We use this syntax to document the entire crate.
For example, this is my inner documentation at the beginning of /src/lib.rs
.
//! A Rust library for sending notifications.
//!
//! Send notifications to email or communication software, such as WeChat.
//! It is very suitable for developers to receive notifications of
//! their software on mobile phones.
//!
//! ## Features
//! - Send notifications to your email
//! - Send notifications to your WeChat
//!
//! ## Example
//! To use this library, add the following to your `Cargo.toml`:
//! ```toml
//! [dependencies]
//! notify-me = "0.2"
//! ```
//!
//! ### Send notifications to WeChat
//!
//! Note that, this crate use [xtuis](https://xtuis.cn/) to implement WeChat notifications.

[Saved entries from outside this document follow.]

Definition greetingPatterns : list jstring :=
  js <$> ["hi"; "hello"; "hey"; "namaste"; "kaise ho"; "kya haal"; "sup"; "yo"]%string.
Definition commandPatterns : list jstring :=
  js <$> ["explain in 2 minutes"; "analyze"; "bana de"; "fix kar"; "short me"]%string.
Definition stressPatterns : list jstring :=
  js <$> ["samajh nahi"; "confused"; "darr"; "tension"; "yaad nahi"; "marks kam"]%string.

Definition analyzeIntent (text : jstring) : Intent :=
  let lowerText := toLowerCase text in
  if existsb (includes lowerText) greetingPatterns then greeting
  else if existsb (includes lowerText) commandPatterns then command
  else if existsb (includes lowerText) stressPatterns then stress
  else study.

(** *** The updater of a chunk on the object graph

    Messages are objects; the array holds references, and [[...prev]] copies
    the references, not the objects.  The assignment to [lastMsg.content]
    writes into the object the last slot refers to. *)
Definition chunkUpdateRef (accumulatedContent : jstring)
    (heap : gmap nat Message) (prev : list nat)
  : option (gmap nat Message * list nat) :=
  let newMessages := prev in
  match newMessages !! (length newMessages - 1)%nat with
  | None => None
  | Some ref =>
      match heap !! ref with
      | None => None
      | Some lastMsg =>
          if isAssistant lastMsg && isNormal lastMsg
          then Some (<[ref := setContent accumulatedContent lastMsg]> heap,
                     newMessages)
          else Some (heap, newMessages)
      end
  end.

(** The messages an array of references stands for. *)
Definition deref (heap : gmap nat Message) (arr : list nat)
  : option (list Message) := mapM (λ ref, heap !! ref) arr.

End Transcript.

(** ** The chat page with streaming ([ChatPage]) *)

Module ChatPage.
Import Transcript.
Local Open Scope Z_scope.

(** An invocation of an asynchronous handler that is suspended at an
    [await], with the local variables it resumes with. *)
Inductive Call :=
| SendAwaiting                                  (* before [fetch] resolves *)
| SendStreaming (accumulatedContent : jstring)  (* in the read loop *)
| SendSaving                                    (* after the final update *)
| ConceptAwaiting (topic : jstring)
| ConceptSaving
| WeaknessAwaiting
| WeaknessSaving.

(** The values of one render, which the handlers created by it close over. *)
Record Render := {
  r_messages : list Message;
  r_input : jstring;
  r_loading : bool
}.

(** The state of the component, the calls in flight and the timers set by
    [handleVoiceTranscript], each with the render its [handleSend] belongs
    to. *)
Record State := {
  messages : list Message;
  input : jstring;
  loading : bool;
  sessionIdRef : jstring;
  calls : list Call;
  timers : list Render
}.

Definition initial (sessionId : jstring) : State :=
  {| messages := []; input := []; loading := false;
     sessionIdRef := sessionId; calls := []; timers := [] |}.

Definition render (s : State) : Render :=
  {| r_messages := messages s; r_input := input s; r_loading := loading s |}.

Definition setMessages (f : list Message → list Message) (s : State) : State :=
  {| messages := f (messages s); input := input s; loading := loading s;
     sessionIdRef := sessionIdRef s; calls := calls s; timers := timers s |}.

Definition setInput (v : jstring) (s : State) : State :=
  {| messages := messages s; input := v; loading := loading s;
     sessionIdRef := sessionIdRef s; calls := calls s; timers := timers s |}.

Definition setLoading (b : bool) (s : State) : State :=
  {| messages := messages s; input := input s; loading := b;
     sessionIdRef := sessionIdRef s; calls := calls s; timers := timers s |}.

Definition setSessionId (sid : jstring) (s : State) : State :=
  {| messages := messages s; input := input s; loading := loading s;
     sessionIdRef := sid; calls := calls s; timers := timers s |}.

Definition setCalls (f : list Call → list Call) (s : State) : State :=
  {| messages := messages s; input := input s; loading := loading s;
     sessionIdRef := sessionIdRef s; calls := f (calls s); timers := timers s |}.

Definition setTimers (f : list Render → list Render) (s : State) : State :=
  {| messages := messages s; input := input s; loading := loading s;
     sessionIdRef := sessionIdRef s; calls := calls s; timers := f (timers s) |}.

(** [!input.trim()] *)
Definition blank (text : jstring) : bool := bool_decide (trim text = []).

(** The [disabled] attribute of the send button. *)
Definition submitDisabled (r : Render) : bool := r_loading r || blank (r_input r).

(** [handleSend] up to its first [await] that concerns the page: the guard,
    the user message, and the request that is now in flight.  [r] is the
    render the invoked [handleSend] belongs to. *)
Definition handleSend (r : Render) (now : Z) (s : State) : State :=
  if blank (r_input r) || r_loading r then s
  else
    setCalls (λ cs, cs ++ [SendAwaiting])
      (setLoading true
         (setInput []
            (setMessages (λ prev, prev ++ [userMessage (r_input r) now]) s))).

(** [handleVoiceTranscript]; [voiceText] is [processVoice(text).text]. *)
Definition handleVoiceTranscript (r : Render) (text voiceText : jstring)
    (s : State) : State :=
  if blank text then s
  else
    let s := setInput voiceText s in
    match analyzeIntent text with
    | greeting | command => setTimers (λ ts, ts ++ [r]) s
    | _ => s
    end.

(** The [catch] and [finally] blocks of the three handlers. *)
Definition failed (i : nat) (message : jstring) (now : Z) (s : State) : State :=
  setCalls (delete i)
    (setLoading false
       (setMessages (λ prev, prev ++ [errorMessage message now]) s)).

(** [finally] alone. *)
Definition settled (i : nat) (s : State) : State :=
  setCalls (delete i) (setLoading false s).

(** The response is there: the empty assistant message is appended and
    the read loop starts. *)
Definition sendOpened (i : nat) (now : Z) (s : State) : State :=
  setCalls (λ cs, <[i := SendStreaming []]> cs)
    (setMessages (λ prev, prev ++ [placeholderMessage now]) s).

(** One turn of the read loop with [done] false; [chunkValue] is what
    [decoder.decode(value, { stream: true })] returns. *)
Definition sendChunk (i : nat) (accumulatedContent chunkValue : jstring)
    (s : State) : option State :=
  let accumulatedContent := accumulatedContent ++ chunkValue in
  newMessages ← chunkUpdate accumulatedContent (messages s);
  Some (setCalls (λ cs, <[i := SendStreaming accumulatedContent]> cs)
          (setMessages (λ _, newMessages) s)).

(** The last turn of the read loop ([done] true, no value: the decoder
    returns the empty string) and the final update from the parsed text. *)
Definition sendDone (i : nat) (accumulatedContent : jstring) (now : Z)
    (s : State) : option State :=
  let accumulatedContent := accumulatedContent ++ [] in
  newMessages ← chunkUpdate accumulatedContent (messages s);
  match parseAIResponse accumulatedContent with
  | Thrown e => Some (failed i e now (setMessages (λ _, newMessages) s))
  | Ret parsed =>
      newMessages ← finalUpdate parsed newMessages;
      Some (setCalls (λ cs, <[i := SendSaving]> cs)
              (setMessages (λ _, newMessages) s))
  end.

(** [lastUserMessage?.content || 'current topic'] *)
Definition topicOf (r : Render) : jstring :=
  let topic := trim (r_input r) in
  if bool_decide (topic = []) && negb (bool_decide (r_messages r = []))
  then
    match find isUser (reverse (r_messages r)) with
    | Some m => if bool_decide (content m = []) then js "current topic" else content m
    | None => js "current topic"
    end
  else topic.

(** [handle2MinConcept] up to its [fetch]. *)
Definition handle2MinConcept (r : Render) (now : Z) (s : State) : State :=
  let topic := topicOf r in
  if bool_decide (topic = []) then
    setMessages (λ prev, prev ++ [noTopicMessage now]) s
  else if r_loading r then s
  else setCalls (λ cs, cs ++ [ConceptAwaiting topic]) (setLoading true s).

(** [handleWeaknessAnalysis] up to its [fetch]. *)
Definition handleWeaknessAnalysis (r : Render) (s : State) : State :=
  if r_loading r || bool_decide (r_messages r = []) then s
  else setCalls (λ cs, cs ++ [WeaknessAwaiting]) (setLoading true s).

(** [loadUserMemory] from the answer of its query on; [recentMessages] are
    the rows of type chat, newest first. *)
Definition loadUserMemory (recentMessages : list Message) (s : State) : State :=
  if bool_decide (recentMessages = []) then s
  else setMessages (λ _, reverse recentMessages) s.

(** The callback given to the reset hook. *)
Definition onReset (st_input : jstring) (st_messages : list Message)
    (s : State) : State :=
  setMessages (λ _, st_messages) (setInput st_input s).

(** [handleNewChat]; [sid] is the identifier [getOrCreateSessionId] makes
    after [clearSessionId]. *)
Definition handleNewChat (sid : jstring) (s : State) : State :=
  setSessionId sid (setInput [] (setMessages (λ _, []) s)).

(** Modelled from the spec: [reset] of the hook [useResetWithUndo], as far
    as the page sees it (the hook is not part of the sources at hand): it
    invokes the [onReset] callback with the new value (specification, 4.2). *)
Definition resetChat (st_input : jstring) (st_messages : list Message)
    (s : State) : State := onReset st_input st_messages s.

(** [handleResetChat]: [resetChat({ input: '', messages: [] })], then the
    session identifier rotates. *)
Definition handleResetChat (sid : jstring) (s : State) : State :=
  setSessionId sid (resetChat [] [] s).

(** [handleResetInput]: [resetChat({ input: '', messages: [...messages] })]. *)
Definition handleResetInput (r : Render) (s : State) : State :=
  resetChat [] (r_messages r) s.

Inductive Event :=
| Typed (text : jstring)
| Submit (now : Z)
| VoiceTranscript (text voiceText : jstring)
| TimerFires (i : nat) (now : Z)
| SendOpened (i : nat) (now : Z)
| SendChunk (i : nat) (chunkValue : jstring)
| SendDone (i : nat) (now : Z)
| SendFailed (i : nat) (message : jstring) (now : Z)
| Concept (now : Z)
| ConceptOk (i : nat) (concept example takeaway : jstring) (now : Z)
| ConceptFailed (i : nat) (message : jstring) (now : Z)
| Weakness
| WeaknessOk (i : nat) (data : WeaknessData) (now : Z)
| WeaknessFailed (i : nat) (message : jstring) (now : Z)
| Settled (i : nat)
| NewChat (sid : jstring)
| ResetChat (sid : jstring)
| ResetInput
| UndoCallback (st_input : jstring) (st_messages : list Message)
| MemoryLoaded (recentMessages : list Message).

//! Hence you have to first follow the WeChat official account of [xtuis](https://xtuis.cn/) and get the `token`.
//!
//! ```no_run
//! use notify_me::{Notify, WechatNotifier};
//!
//! let notifier = WechatNotifier::new("your xtuis token").unwrap();
//! notifier.notify("notification title", "notification content").unwrap();
//! ```
Package a crate
The next step is to package up your crate and upload it to crates.io.
It is recommended that you first run cargo package
to ensure there aren't any warnings or errors before publishing.
It will generate a .crate
file.
cargo package
Then, you can check the generated .crate
file to ensure you didn't accidentally package up large assets that are not required to build your package:
cargo package --list
After package and check, you can publish your crate:
cargo publish
Publish a new version
If you want to publish a new version of an existing crate, you can change the version
value in cargo.toml
manifest.
Then run cargo publish
as described above to upload a new version.
Check your published crate
In crates.io, you can find your published crate. Especially, in crate.io Dashboard:
And you can check your crate page in crates.io, it looks like:
And you can find your crate in lib.rs, However, lib.rs isn't updated in real time. You may not see it until a few days after you publishing.